Je comprends de nombreuses réactions aux commentaires hostiles à la prestation de Greta Thunberg à la tribune des Nations Unies que ceux qui critiquent son initiative se résumeraient à un noyau de has been « jeunophobes ».

 

Le glissement dialectique et sémantique est intéressant. Ainsi, quand on critique les propos ou les actions d’une personne, cela ne relèverait pas du débat d’idée et on ne serait animé que par le rejet collectif du groupe social ou humain auquel elle appartient.

 

Critiquer Vladimir Poutine ne pourrait être que le fait de russophobes primaires, les adversaires des idées de Benjamin Netanyahou seraient des antisémites, les esprits chagrins qui ont condamné le terrorisme de Ben Laden auraient ainsi exprimé leur islamophobie et les critiques de la dictature trentenaire de Robert Mugabe seraient évidemment des racistes voire des nostalgiques de l’esclavage. Toute contradiction, tout débat est ainsi évacué d’office et le contradicteur renvoyé à son insignifiance quasi criminelle

 

S’agissant de Mademoiselle Thunberg, ses contempteurs seraient donc des vieillards séniles méprisant la jeunesse et ne témoignant aucune compassion aux handicapés.

L’argument est inepte ne vise que maladroitement à dissimuler l’instrumentalisation de cette jeune fille que je veux croire sincère à des fins diamétralement opposées à ce qu’elle souhaite avec ardeur et à juste raison. Elle a droit à toute ma compassion d'autant qu'elle sortira sans doute brisée du rôle qu’on lui fait jouer.

 

Au XIXe siècle le capitalisme industriel expédiait les enfants pousser des wagonnets dans les mines. Aujourd’hui le capitalisme financier les envoie miner le terrain sur les réseaux sociaux. Immense progrès du monde nouveau.

C’est – comme on dit – de bonne guerre.
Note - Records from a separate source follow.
Lemma domains_without keyword k l : keyword ≠ k → domains keyword (without_keyword k l) = domains keyword l.
Proof.
  intros Hne. induction l as [|e l IH]; [done|]. destruct e as [w|k' d]; [exact IH|].
  unfold without_keyword. cbn [List.filter]. fold (without_keyword k l). destruct (String.eqb_spec k' k) as [->|Hk]; cbn [negb].
  - rewrite IH. unfold domains. cbn [omap list_omap]. destruct (String.eqb_spec k keyword); [by subst|done].
  - unfold domains in *. cbn [omap list_omap]. by rewrite IH.
Qed.

Lemma extract_words keyword l :
  keyword ∈ keywords_ → Forall entry_ok l → extractRBLMatches (Join (words l) " ") keyword = domains keyword l.
Proof. intros. unfold extractRBLMatches. rewrite Fields_Join by (by apply words_tokens). by apply rbl_matches_words. Qed.

Lemma remove_words keyword l :
  keyword ∈ keywords_ → Forall entry_ok l →
  removeRBLEntries (Join (words l) " ") keyword = Join (words (without_keyword keyword l)) " ".
Proof. intros. unfold removeRBLEntries. rewrite Fields_Join by (by apply words_tokens). by rewrite rbl_removed_words. Qed.

(** The text that is left when every blacklist entry is taken out. *)
Definition others (l : list Entry) : list string := omap (λ e, match e with Other w => Some w | Rbl _ _ => None end) l.

Lemma without_all l :
  Forall entry_ok l → words (foldl (λ l k, without_keyword k l) l keywords_) = others l.
Proof.
  intros H. assert (Hall : foldl (λ l k, without_keyword k l) l keywords_ =
    List.filter (λ e, match e with Other _ => true | Rbl _ _ => false end) l).
  { cbn [foldl keywords_ rblTypes fmap list_fmap fst]. unfold without_keyword.
    induction H as [|e l He _ IH]; [done|]. destruct e as [w|k d]; cbn [List.filter]; [by rewrite <- IH|].
    destruct He as (Hk & _ & _). unfold keywords_, rblTypes in Hk. cbn in Hk. set_unfold in Hk.
    rewrite <- IH. destruct_or?; subst; reflexivity. }
  rewrite Hall. clear. induction l as [|[w|k d] l IH]; [done| |exact IH]. cbn [List.filter]. rewrite words_cons, IH. done.
Qed.

Lemma map_fold_store (extracted : gmap string (list string)) (data : gmap string string) k :
  map_fold (λ key matches d, <[key := Join matches ", "]> d) data extracted !! k =
  match extracted !! k with Some matches => Some (Join matches ", ") | None => data !! k end.
Proof.
  revert k. apply (map_fold_weak_ind (λ r m, ∀ k, r !! k = match m !! k with Some ms => Some (Join ms ", ") | None => data !! k end)).
  - intros k. by rewrite lookup_empty.
  - intros i x m r Hi IH k. destruct (decide (i = k)) as [->|Hne]; [by rewrite !lookup_insert_eq|].
    rewrite !lookup_insert_ne by done. apply IH.
Qed.

Lemma keyword_in keyword : existsb (String.eqb keyword) keywords_ = true → keyword ∈ keywords_.
Proof. intros (x & Hx & ->%String.eqb_eq)%existsb_exists. by apply list_elem_of_In. Qed.

Lemma processRBLPatterns_words l :
  Forall entry_ok l →
  processRBLPatterns (Join (words l) " ") rblTypes =
  (<["zimbraMtaRestrictionRHSBLRCs" := domains "reject_rhsbl_reverse_client" l]>
   (<["zimbraMtaRestrictionRHSBLSs" := domains "reject_rhsbl_sender" l]>
    (<["zimbraMtaRestrictionRHSBLCs" := domains "reject_rhsbl_client" l]>
     (<["zimbraMtaRestrictionRBLs" := domains "reject_rbl_client" l]> ∅))), Join (others l) " ").
Proof.
  intros H. pose proof (without_all l H) as Hall. cbn [foldl keywords_ rblTypes fmap list_fmap fst] in Hall.
  unfold processRBLPatterns, rblTypes. cbn [foldl].
  pose proof (without_keyword_ok "reject_rbl_client" _ H) as H1. pose proof (without_keyword_ok "reject_rhsbl_client" _ H1) as H2.
  pose proof (without_keyword_ok "reject_rhsbl_sender" _ H2) as H3.
  repeat (rewrite extract_words by (done || by apply keyword_in); rewrite remove_words by (done || by apply keyword_in)).
  rewrite Hall. by rewrite !domains_without by done.
Qed.

(** The MTA restrictions are split without loss.  For a restriction text of
    words and blacklist entries (a keyword and its domain), post-processing stores
    under the key of each blacklist keyword exactly the domains given with it, in
    order, leaves in zimbraMtaRestriction exactly the other words, in order, and
    changes no other attribute. *)
Theorem restrictions_split (data : gmap string string) l :
  Forall entry_ok l → words l ≠ [] → data !! "zimbraMtaRestriction" = Some (Join (words l) " ") →
  let data' := processMtaRestrictionRBLsForData data in
  (∀ keyword key, (keyword, key) ∈ rblTypes → data' !! key = Some (Join (domains keyword l) ", ")) ∧
  data' !! "zimbraMtaRestriction" = Some (Join (others l) " ") ∧
  (∀ k, k ∉ rblTypes.*2 → k ≠ "zimbraMtaRestriction" → data' !! k = data !! k).
Proof.
  intros Hl Hne Hd. unfold processMtaRestrictionRBLsForData, attr. rewrite Hd. change (default "" (Some ?x)) with x.
  assert (String.eqb (Join (words l) " ") "" = false) as ->.
  { pose proof (words_tokens l Hl) as Ht. destruct (words l) as [|w ws]; [done|]. apply Forall_cons in Ht as [[Hw _] _].
    destruct w; [done|]. by destruct ws. }
  rewrite processRBLPatterns_words by done. cbn zeta iota beta. split_and!.
  - intros keyword key Hin. rewrite lookup_insert_ne
      by (intros <-; unfold rblTypes in Hin; set_unfold in Hin; destruct_or?; by simplify_eq).
    rewrite map_fold_store. unfold rblTypes in Hin. set_unfold in Hin.
    destruct_or?; simplify_eq; repeat (rewrite lookup_insert_ne by done); by rewrite lookup_insert_eq.
  - by rewrite lookup_insert_eq.
  - intros k Hk Hne'. rewrite lookup_insert_ne by done. rewrite map_fold_store. cbn in Hk.
    repeat (rewrite lookup_insert_ne by (intros <-; apply Hk; set_solver)). by rewrite lookup_empty.
Qed.

Lemma restrictions_split_witness :
  let l := [Other "reject_invalid_hostname"; Rbl "reject_rbl_client" "zen.org"; Rbl "reject_rhsbl_sender" "a.b"; Rbl "reject_rbl_client" "c.d"] in
  let data : gmap string string := {["zimbraMtaRestriction" := Join (words l) " "]} in
  let data' := processMtaRestrictionRBLsForData data in
  data' !! "zimbraMtaRestrictionRBLs" = Some "zen.org, c.d" ∧ data' !! "zimbraMtaRestriction" = Some "reject_invalid_hostname".
Proof.
  intros l data data'.
  destruct (restrictions_split data l) as (H1 & H2 & _).
  - repeat constructor; try (cbn; set_unfold; naive_solver); done.
  - done.
  - vm_compute. reflexivity.
  - split; [apply (H1 "reject_rbl_client"); left|exact H2].
Defined.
Mais nos  élites, nos responsables politiques et nos medias ne sont pas obligés d’être dupes et encore moins complices.

 

J’en veux pour preuve ces quelques éléments vérifiés et recoupés par le collectif « Reporterre », actif pionnier d’une écologie résolue et responsable. Ils sont assez éclairants pour commencer à comprendre. Je cite :

 

" La belle histoire de Greta Thunberg commence le 20 août 2018. Ingmar Rentzhog cofondateur de la start-up We Don’t Have Time (Nous n’avons pas le temps) croise Greta Thunberg devant le Parlement suédois et publie un post émouvant avec sa photo attendrissante sur sa page Facebook. Nous sommes le 1er jour de la grève commencée par Greta. Le 24 août (soit 4 jours plus tard… quelle coïncidence !), sort en librairie une autobiographie mêlant crise familiale et crise climatique, Scener ur hjärtat, corédigée par Malena Ernman la mère de Greta, Svante Thunberg son père, Beata, sa sœur, et Greta. Les parents artistes - chanteuse lyrique et acteur - sont très connus en Suède ; Greta, pas encore.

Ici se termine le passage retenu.